Definition settles_to (old new : TransferProgress) : Prop :=
  (tg_status new = COMPLETED -> is_Some (tg_ledgerJournalId new) /\ is_Some (tg_senderPostingId new)
     /\ is_Some (tg_recipientPostingId new))
  /\ 0 <= tg_attemptCount new
  /\ (tg_status new = PROCESSING -> tg_attemptCount new < maxProcessingAttempts config).
Lemma update_transfer_settles id f events db t db' old : core db ->
  update_transfer now id f events db = (Ok t, db') -> find_row tf_id id (transfers db) = Some old ->
  settles_to (tf_progress old) (f (tf_progress old)) -> core db'.
Proof.
  intros Hc Hu Hold' (H1 & H2 & H3).
  apply update_transfer_ok in Hu as (old' & Hold & Hid & Hdata & _ & Hg & Htr & Hin). assert (old' = old) as -> by congruence.
  apply find_row_spec in Hold as [Helem Hoid]. destruct (pc_rows _ _ Hc old Helem) as [? ? Hamt]. cbv zeta in Hg.
  constructor; rewrite ?Htr, ?Hin; try apply Hc.
  - rewrite update_row_ids by (by intros; rewrite Hid). apply Hc.
  - intros x Hx. apply update_row_elem in Hx as [[Hx _]|(x0 & _ & _ & ->)]; [by apply Hc|].
    constructor; unfold tf_status, tf_amount; rewrite ?Hg, ?Hdata; cbn; done.
  - intros i Hi Hcons. destruct (pc_consumed _ _ Hc i Hi Hcons) as (x & Hx & Hxi).
    eexists. split; [by apply (update_row_in tf_id id (fun _ => t))|].
    destruct (String.eqb_spec (tf_id x) id) as [Hxid|]; [|done]. rewrite Hdata. assert (x = old) as ->; [|done].
    pose proof (find_row_elem tf_id id _ x (pc_ids _ _ Hc) Hx Hxid).
    pose proof (find_row_elem tf_id id _ old (pc_ids _ _ Hc) Helem Hoid). congruence.
Qed.
Lemma update_transfer_core id f events :
  (forall old, row_core config old -> settles_to (tf_progress old) (f (tf_progress old))) ->
  preserves core (update_transfer now id f events).
Proof.
  intros Hf db Hc. destruct (update_transfer now id f events db) as [[t|e] db'] eqn:Hu; [|by apply update_transfer_err in Hu as [-> _]].
  pose proof Hu as (old & Hold & _)%update_transfer_ok. eapply update_transfer_settles; [done|exact Hu|exact Hold|].
  apply Hf. apply find_row_spec in Hold as [Hin _]. by apply Hc.
Qed.
Lemma update_intent_core id f db db' : core db -> update_intent id f db = (Ok tt, db') ->
  (forall i, same_intent (f i) i) ->
  (forall i, i ∈ transferIntents db -> ti_id i = id -> is_Some (ti_consumedAt (f i)) ->
     exists t, t ∈ transfers db /\ td_intentId (tf_data t) = ti_id i) -> core db'.
Proof.
  intros Hc H Hf Hd. unfold update_intent in H. run.
  constructor; cbn; try apply Hc.
  - rewrite update_row_ids; [apply Hc|]. intros r <-. apply Hf.
  - intros i Hi. apply update_row_elem in Hi as [[Hi _]|(i0 & Hi & _ & ->)]; [by apply Hc|].
    destruct (Hf i0) as [_ ->]. by apply Hc.
  - intros i Hi Hcons. apply update_row_elem in Hi as [[Hi _]|(i0 & Hi & Hid & ->)]; [by apply (pc_consumed _ _ Hc)|].
    destruct (Hf i0) as [-> _]. by apply Hd.
Qed.
Lemma create_intent_core mk : (forall id, ti_id (mk id) = id /\ 0 <= ti_amountMinor (mk id) /\ ti_consumedAt (mk id) = None) ->
  preserves core (create_intent mk).
Proof.
  intros Hmk db Hc. destruct (create_intent mk db) as [[i|e] db'] eqn:H; [|by apply create_intent_err in H as [n ->]; constructor; apply Hc].
  apply create_intent_ok in H as (id & -> & Hfresh & Hin & Htr). destruct (Hmk id) as (Hid & Hamt & Hcons).
  constructor; rewrite ?Hin, ?Htr; try apply Hc.
  - rewrite fmap_app. apply NoDup_app. split; [apply Hc|]. split; [|apply NoDup_singleton]. intros k Hk Hk'%list_elem_of_singleton. subst k.
    by rewrite Hid in Hk.
  - intros j [Hj|Hj%list_elem_of_singleton]%elem_of_app; [by apply Hc|by subst].
  - intros j [Hj|Hj%list_elem_of_singleton]%elem_of_app Hj'; [by apply (pc_consumed _ _ Hc)|].
    subst. rewrite Hcons in Hj'. by destruct Hj'.
Qed.
Lemma create_transfer_core d events db t db' : core db -> create_transfer now d events db = (Ok t, db') -> 0 <= td_amountMinor d -> core db'.
Proof.
  intros Hc H Hamt. apply create_transfer_ok in H as (Ht & Htr & Hin & Hfresh & _). constructor; rewrite ?Htr, ?Hin; try apply Hc.
  - rewrite fmap_app. apply NoDup_app. split; [apply Hc|]. split; [|apply NoDup_singleton]. by intros k Hk ->%list_elem_of_singleton.
  - intros x [Hx|Hx%list_elem_of_singleton]%elem_of_app; [by apply Hc|]. subst x. rewrite Ht.
    constructor; unfold tf_status, tf_amount; cbn; done.
  - intros i Hi Hi'. destruct (pc_consumed _ _ Hc i Hi Hi') as (x & Hx & Hxi). exists x. set_solver.
Qed.
Lemma prepare_core random input corr : preserves core (transaction (fun _ _ => None) (prepare config now random input corr)).
Proof.
  intros db Hc. destruct (transaction _ _ db) as [[r|e] db'] eqn:Ht; [|by apply transaction_err in Ht as ->].
  apply transaction_Ok_inv in Ht as [H _]. unfold prepare in H. run.
  match goal with H : find_intent _ _ _ = _ |- _ => apply find_intent_spec in H as [-> Hi] end.
  match goal with H : find_replay _ _ _ = _ |- _ => apply find_replay_spec in H as [-> Hr] end.
  match type of H with match ?o with _ => _ end _ = _ => destruct o end; run; [done|].
  destruct (Hi _ eq_refl) as (Hin & _ & _). bool_to_Z.
  match goal with H : create_transfer _ _ _ _ = (Ok ?t, ?d) |- _ =>
    pose proof (create_transfer_ok _ _ _ _ _ _ H) as (Ht & Htr & Hint & _);
    eapply create_transfer_core in H; [|done|cbn; by apply Hc] end.
  match goal with H : update_intent _ _ _ = _ |- _ => eapply update_intent_core in H; [exact H|done|done|] end.
  intros i Hi' Hid _. eexists. rewrite Htr. split; [apply elem_of_app; right; by apply list_elem_of_singleton|].
  rewrite Ht. by rewrite Hid.
Qed.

=-=-=-=-=

▸ **Your instructions**: Going down the listing above, begin printing at the line with "constructor; rewrite ?Hin, ?Htr;" and finish with the line with "by rewrite Hid in Hk.", exactly as they appear.

▸ **Problem solution**:
  constructor; rewrite ?Hin, ?Htr; try apply Hc.
  - rewrite fmap_app. apply NoDup_app. split; [apply Hc|]. split; [|apply NoDup_singleton]. intros k Hk Hk'%list_elem_of_singleton. subst k.
    by rewrite Hid in Hk.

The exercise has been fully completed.